Explanation option strategy. How and Why to Use a Covered Call Option Strategy
Option buyers are charged an amount called a "premium" by the sellers for such a right.
In contrast, option sellers option writers assume greater risk than the option buyers, which is why they demand this premium. Options are divided into "call" and "put" options.
Bullish strategies[ edit ] Bullish options strategies are employed when the options trader expects the underlying stock price to move upwards. The trader may also forecast how high the stock price may go and the time frame in which the rally may occur in order to select the optimum trading strategy for buying a bullish option. The most bullish of options trading strategies, used by most options traders, is simply buying a call option. The market is always moving.
There are some advantages to trading options. The following are basic option strategies for beginners. Potential profit is unlimited, as the option payoff will increase along with the underlying asset price until expiration, and there is theoretically no limit to how high it can go.
With a put option, if the underlying rises past the option's strike price, the option will simply expire worthlessly. In exchange for this risk, a covered call strategy provides limited downside protection in the form of premium received when selling the call option. A protective put is a long put, like the strategy explanation option strategy discussed above; however, the goal, as the name implies, is downside protection versus attempting to profit from a downside move.

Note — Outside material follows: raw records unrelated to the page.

Lemma pop_safe pre : forall stack last e s post s1,
  verify_loop (stack, last) (pre ++ ")" :: post) = Ok true ->
  verify_simply e (pre ++ ")" :: post) = true ->
  balanced stack s -> steps s pre = Ok s1 ->
  exists s2, search_step inet_aton query s1 ")" = Ok s2.
Proof.
  induction pre as [|tok pre IH]; intros stack last e s post s1 Hv Hs [Ho Hb] E; cbn [app] in *.
  - injection E as <-. apply verify_paren in Hv as (_ & Hp & _).
    destruct Hp as (top & stack' & last' & -> & _); [done|].
    destruct (ops s) as [|op ops'] eqn:E1, (before_lists s) as [|b bs] eqn:E2; try discriminate.
    eexists. unfold search_step. cbn -[apply_op]. rewrite E1, E2. done.
  - cbn [steps] in E. apply bind_Ok_iff in E as (s' & E & E').
    pose proof (simply_no_brackets _ _ _ Hs) as Hnb. destruct (simply_tail _ _ _ Hs) as [e' Hs'].
    destruct (verify_paren _ _ _ _ Hv) as (H1 & H2 & H3).
    destruct (decide (tok = "(")) as [->|Hne1]; [|destruct (decide (tok = ")")) as [->|Hne2]].
    + destruct H1 as [last' Hv']; [done|]. cbn in E. injection E as <-.
      eapply IH; [exact Hv'|exact Hs'| |exact E']. split; simpl; congruence.
    + destruct H2 as (top & stack' & last' & -> & Hv'); [done|]. unfold search_step in E. cbn -[apply_op] in E.
      destruct (ops s) as [|op ops'], (before_lists s) as [|b bs]; try discriminate.
      injection E as <-. eapply IH; [exact Hv'|exact Hs'| |exact E'].
      split; simpl in *; congruence.
    + destruct H3 as [last' Hv']. { unfold bracket. rewrite !orb_false_iff, !bool_decide_eq_false.
        rewrite !not_elem_of_cons in Hnb. tauto. }
      apply search_step_stacks in E as [E1 E2]; [|done|done].
      eapply IH; [exact Hv'|exact Hs'| |exact E']. split; congruence.
Qed.

(** C36: an accepted expression never pops an empty stack.  Whenever both
    grammar checks accept a token list, every closing bracket that the
    evaluation reaches finds its saved operator and list, whatever the queries
    in between return; on lists that were not checked the pop is undefined. *)
Theorem accepted_expression_pops_safely (l pre post : list string) cache0 (q : Querier R) s :
  grammarVerify l = Ok true -> grammarVerifySimply l = true -> l = pre ++ ")" :: post ->
  steps (mkSearch q [] [] [] (mkAtom cache0 []) 0 "||") pre = Ok s ->
  exists s', search_step inet_aton query s ")" = Ok s'.
Proof.
  intros Hv Hs -> E. eapply pop_safe; [exact Hv|exact Hs| |exact E]. by split.
Qed.
End steps.

Context (hash_str : list Z -> Z) (hash_u64 : Z -> Z) (uninit : Z -> list Z).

If a trader owns shares that he or she is bullish on in the long run but wants to protect against a decline in the short run, they may purchase a protective put.
Hence, the position can effectively be thought of as an insurance strategy.
The trader can set the strike price below the current price to reduce premium payment at the expense of decreasing downside protection. This can be thought of as deductible insurance. The following put options are available: June options.